The Zohar is the central text of Kabbalah, the Jewish mystical tradition. Written mostly in Aramaic, it is not a single treatise but a collection of books, the largest part of which is a running mystical commentary on the Torah. Across its sections it discusses the nature of God, the structure of the divine world through the ten sefirot, the descent of the Ein Sof (the infinite) into creation, the origin and journey of the soul, and the hidden meanings beneath the biblical text. It is framed as a record of the conversations of the second-century sage Shimon bar Yochai and his circle as they travel and expound scripture.

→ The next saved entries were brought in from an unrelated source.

Lemma cmp_align_spec xs : forall ys fuel s1 s2 len, length ys = length xs -> bytes_at m s1 xs -> bytes_at m s2 ys -> (length xs <= fuel)%nat ->
  (s2 + Z.of_nat (length xs)) mod W = 0 -> (forall j, 0 <= j < Z.of_nat (length xs) -> (s2 + j) mod W <> 0) ->
  cmp_align A fuel m s1 s2 len = if diff xs ys =? 0 then Next (s1 + Z.of_nat (length xs), s2 + Z.of_nat (length xs), len - Z.of_nat (length xs)) else Return (diff xs ys).
Proof.
  induction xs as [|x xs IH]; intros [|y ys] fuel s1 s2 len Hl Hx Hy Hf Hend Hmid; try discriminate.
  - cbn [length diff Z.eqb] in *. rewrite Z.add_0_r in Hend. rewrite !Z.add_0_r, Z.sub_0_r. destruct fuel; cbn [cmp_align]; rewrite Hend; reflexivity.
  - injection Hl as Hl. cbn [length] in *. destruct fuel as [|fuel]; [lia|]. cbn [cmp_align diff].
    pose proof (Hmid 0 ltac:(lia)) as H0. rewrite Z.add_0_r in H0. rewrite (proj2 (Z.eqb_neq _ _) H0).
    apply bytes_at_cons in Hx as [Hx0 Hx], Hy as [Hy0 Hy]. rewrite (check_bytes_spec x y) by assumption. destruct (Z.eqb_spec x y) as [->|Hne]; cbn [flow_bind].
    + rewrite (IH ys fuel (s1 + 1) (s2 + 1) (len - 1)); auto; try lia.
      * destruct (diff xs ys =? 0); [|reflexivity]. do 2 f_equal; [f_equal|]; lia.
      * rewrite <- Hend. f_equal. lia.
      * intros j Hj. replace (s2 + 1 + j) with (s2 + (j + 1)) by lia. apply Hmid. lia.
    + rewrite (proj2 (Z.eqb_neq (x - y) 0)) by lia. reflexivity.
Qed.

(** The words between the byte loops. *)
Lemma middle_spec s1 s2 xs ys n : s2 mod W = 0 -> bytes_at m s1 xs -> bytes_at m s2 ys -> words_mapped A m s1 (Z.of_nat (length xs)) ->
  1 <= n -> small_thres A = true \/ 2 <= n -> n + 8 < 2 ^ wordbits A -> (Z.to_nat n * wordlen A <= length xs)%nat -> length ys = length xs ->
  exists r, (if s1 mod W =? 0 then memcmp_common_alignment A m s1 s2 n else memcmp_not_common_alignment A m s1 s2 n) = Return r /\
    (let d := diff (take (Z.to_nat n * wordlen A) xs) (take (Z.to_nat n * wordlen A) ys) in agrees A r d /\ (r = 0 <-> d = 0)) /\ -255 <= r <= 255.
Proof.
  intros Hs2 Hx Hy Hmap Hn1 Hn2 Hn3 Hlx Hly. set (k := (Z.to_nat n * wordlen A)%nat) in *.
  assert (forall i, 0 <= i < n -> chunk (take k xs) i = chunk xs i /\ chunk (take k ys) i = chunk ys i) as Hck.
  { intros i Hi. unfold chunk. rewrite !skipn_firstn_comm, !take_take. assert (S (Z.to_nat i) * wordlen A <= k)%nat by (subst k; apply Nat.mul_le_mono_r; lia).
    rewrite !Nat.min_l by lia. auto. }
  assert (exists f g, (if s1 mod W =? 0 then memcmp_common_alignment A m s1 s2 n else memcmp_not_common_alignment A m s1 s2 n) = words_cmp f g (Z.to_nat n) 0 /\
    forall i, 0 <= i < n -> f i = word_of_bytes A (chunk xs i) /\ g i = word_of_bytes A (chunk ys i)) as (f & g & -> & Hfg).
  { assert (forall i, 0 <= i < n -> @load_word Z A m (s2 + i * W) = Next (word_of_bytes A (chunk ys i))) as L2 by (intros i Hi; apply load_chunk with n; auto; lia).
    destruct (Z.eqb_spec (s1 mod W) 0) as [E|E].
    - exists (fun i => word_of_bytes A (chunk xs i)), (fun i => word_of_bytes A (chunk ys i)). split; [|auto].
      apply common_alignment_spec; auto. intros i Hi. apply load_chunk with n; auto.
    - destruct (merged_words s1 xs n E Hx Hmap ltac:(lia) Hlx) as (h & Lh & Hmerge).
      exists (fun i => MERGE A (h i) (8 * (s1 mod W)) (h (i + 1)) (8 * W - 8 * (s1 mod W))), (fun i => word_of_bytes A (chunk ys i)). split; [|auto].
      eapply not_common_alignment_spec; eauto. }
  destruct (words_cmp_bytes f g (Z.to_nat n) 0 (take k xs) (take k ys)) as (r & -> & Hag & Hz & Hr).
  - rewrite length_take. lia.
  - rewrite length_take. lia.
  - apply Forall_take. eapply bytes_at_wf; eassumption.
  - apply Forall_take. eapply bytes_at_wf; eassumption.
  - intros i Hi. rewrite Z.add_0_l. destruct (Hck i ltac:(lia)) as [-> ->]. apply Hfg. lia.
  - exists r. auto.
Qed.
End Blocks.
End Proofs.

Lemma align_distance A s : let k := (- s) mod wordsize A in
  0 <= k < wordsize A /\ (s + k) mod wordsize A = 0 /\ forall j, 0 <= j < k -> (s + j) mod wordsize A <> 0.
Proof. cbv zeta. destruct (wordsize_cases A) as [-> | ->]; repeat split; try intros j Hj; Z.div_mod_to_equations; lia. Qed.

Lemma words_mapped_sub A m p n q k : words_mapped A m p n -> p <= q -> q + k <= p + n -> words_mapped A m q k.
Proof. intros H H1 H2 a b Hb. apply H. lia. Qed.

Lemma agrees_refl A d : agrees A d d.
Proof. unfold agrees. destruct (big_endian A); reflexivity. Qed.

(** C28: memcmp returns the difference of the first bytes that differ, its sign only
    on big-endian machines where whole words are compared, and 0 for equal blocks, for
    every alignment of the two blocks.  Of the first block whole longwords are read: those
    that hold a byte of it need to be mapped. *)
Theorem memcmp_correct (A : arch) (m : mem) (s1 s2 : Z) (xs ys : list Z) :
  wf_mem m -> bytes_at m s1 xs -> bytes_at m s2 ys -> length ys = length xs -> Z.of_nat (length xs) < 2 ^ wordbits A ->
  words_mapped A m s1 (Z.of_nat (length xs)) ->
  exists r, memcmp A m s1 s2 (Z.of_nat (length xs)) = Return r /\ agrees A r (diff xs ys).
Proof.
  intros Hwf Hx Hy Hl Hlen Hmap. unfold memcmp. destruct (Z.leb_spec OP_T_THRES (Z.of_nat (length xs))) as [Hbig|Hsmall].
  2: { rewrite Nat2Z.id, (cmp_tail_spec A m Hwf xs ys) by assumption. eauto using agrees_refl. }
  pose proof (wordlen_wordsize A) as EW. destruct (align_distance A s2) as (Hk & Hal & Hmid). set (k := (- s2) mod wordsize A) in *.
  destruct (word_count A (Z.of_nat (length xs)) k Hbig Hlen Hk) as (Hn1 & Hn2 & Hn3 & Hnw).
  remember ((Z.of_nat (length xs) - k) / wordsize A) as n eqn:En. pose proof (Z.mod_pos_bound (Z.of_nat (length xs) - k) (wordsize A) ltac:(lia)) as Hrest.
  destruct (split_front xs (Z.to_nat k)) as (x1 & x2 & -> & Lx1); [nia|]. destruct (split_front ys (Z.to_nat k)) as (y1 & y2 & -> & Ly1); [rewrite Hl; nia|].
  rewrite length_app in *. rewrite !length_app in Hl. assert (Z.of_nat (length x1) = k) as Ek by lia.
  apply bytes_at_app in Hx as [Hx1 Hx2], Hy as [Hy1 Hy2]. rewrite <- Lx1 in Ly1.
  rewrite (cmp_align_spec A m Hwf x1 y1) by (rewrite ?Ek; auto; lia). rewrite diff_app by auto.
  destruct (Z.eqb_spec (diff x1 y1) 0); cbn [flow_bind]; [|eauto using agrees_refl]. rewrite Ly1, Ek in *.
  replace (Z.of_nat (length x1 + length x2) - k) with (Z.of_nat (length x2)) in * by lia. rewrite <- En.
  destruct (middle_spec A m Hwf (s1 + k) (s2 + k) x2 y2 n) as (r & -> & [Hag Hz] & Hr); auto; try nia.
  { eapply words_mapped_sub; [exact Hmap|lia|lia]. }
  cbn [flow_call flow_bind]. destruct (int_roundtrip A r Hr) as [-> ->]. set (j := (Z.to_nat n * wordlen A)%nat) in *.
  assert (Z.of_nat j = n * wordsize A) as Ej by nia. rewrite <- (take_drop j x2), <- (take_drop j y2), diff_app by (rewrite !length_take; lia).
  rewrite !take_drop. destruct (Z.eqb_spec r 0) as [->|Hnz]; cbn [negb].
  - rewrite (proj2 (Z.eqb_eq (diff _ _) 0)) by (apply Hz; reflexivity). rewrite land_align, <- Hnw, <- Ej.
    replace (Z.to_nat (Z.of_nat (length x2) mod wordsize A)) with (length (drop j x2)) by (rewrite length_drop; lia).
    rewrite (cmp_tail_spec A m Hwf _ (drop j y2)); [eauto using agrees_refl|rewrite !length_drop; lia|..];
      [rewrite <- (take_drop j x2) in Hx2; apply bytes_at_app in Hx2 as [_ Hx2]; rewrite length_take_le in Hx2 by lia; assumption|].
    rewrite <- (take_drop j y2) in Hy2. apply bytes_at_app in Hy2 as [_ Hy2]. rewrite length_take_le in Hy2 by lia. assumption.
  - rewrite (proj2 (Z.eqb_neq (diff _ _) 0)) by (rewrite <- Hz; assumption). eauto.
Qed.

The Zohar first appeared in Castile, in what is now Spain, in the late thirteenth century. It was circulated by Rabbi Moses de León, who presented it as an ancient manuscript by Shimon bar Yochai. Most modern scholars, following Gershom Scholem, conclude that de León himself wrote the bulk of it between roughly 1280 and 1286, pointing to its medieval Aramaic, its Spanish and Arabic turns of phrase, and its unfamiliarity with the geography of ancient Israel. This edition presents Daniel Chanan Matt's selected translation with commentary, published by Paulist Press in the Classics of Western Spirituality series, which renders a portion of the much larger work into English for general readers.
Reception
The Zohar is regarded as the most important work of Kabbalah and one of the central texts of Jewish mysticism, held by later kabbalists in esteem alongside the Torah and the Talmud. Its influence runs through the Safed kabbalists of the sixteenth century, into Hasidism, and on into modern Jewish thought, and its imagery has been studied well beyond Judaism. Its authorship has been debated for centuries: the traditional attribution to Shimon bar Yochai was questioned as early as the fifteenth century and is rejected by modern academic scholarship, which credits Moses de León. Readers commonly find the text difficult, since it is non-linear, allusive, and assumes deep familiarity with the Torah and rabbinic literature, and the available English versions vary widely. Daniel Matt's selection is generally regarded as a readable and carefully annotated entry point, while his later multi-volume Pritzker Edition is treated as the standard scholarly translation.
Frequently asked
What is the Zohar?
It is the foundational text of Kabbalah, the Jewish mystical tradition. Written mostly in Aramaic, it is a collection of books built around a mystical commentary on the Torah, dealing with the nature of God, the ten sefirot, the soul, and the hidden meaning of scripture. It is framed as the teachings of the second-century sage Shimon bar Yochai and his circle.
Who wrote the Zohar?
It was traditionally attributed to Rabbi Shimon bar Yochai in the second century. Most modern scholars instead credit Rabbi Moses de León, a Spanish kabbalist who circulated the text in Castile in the 1280s and presented it as an ancient manuscript. The traditional attribution is still held in parts of the religious world, while academic scholarship treats de León as the author.
What are the sefirot?
The sefirot are the ten attributes or emanations through which the Zohar and later Kabbalah describe how the infinite and unknowable God, the Ein Sof, relates to and sustains creation. Much of the Zohar's commentary reads the events and language of the Torah as descriptions of the interaction of these divine powers.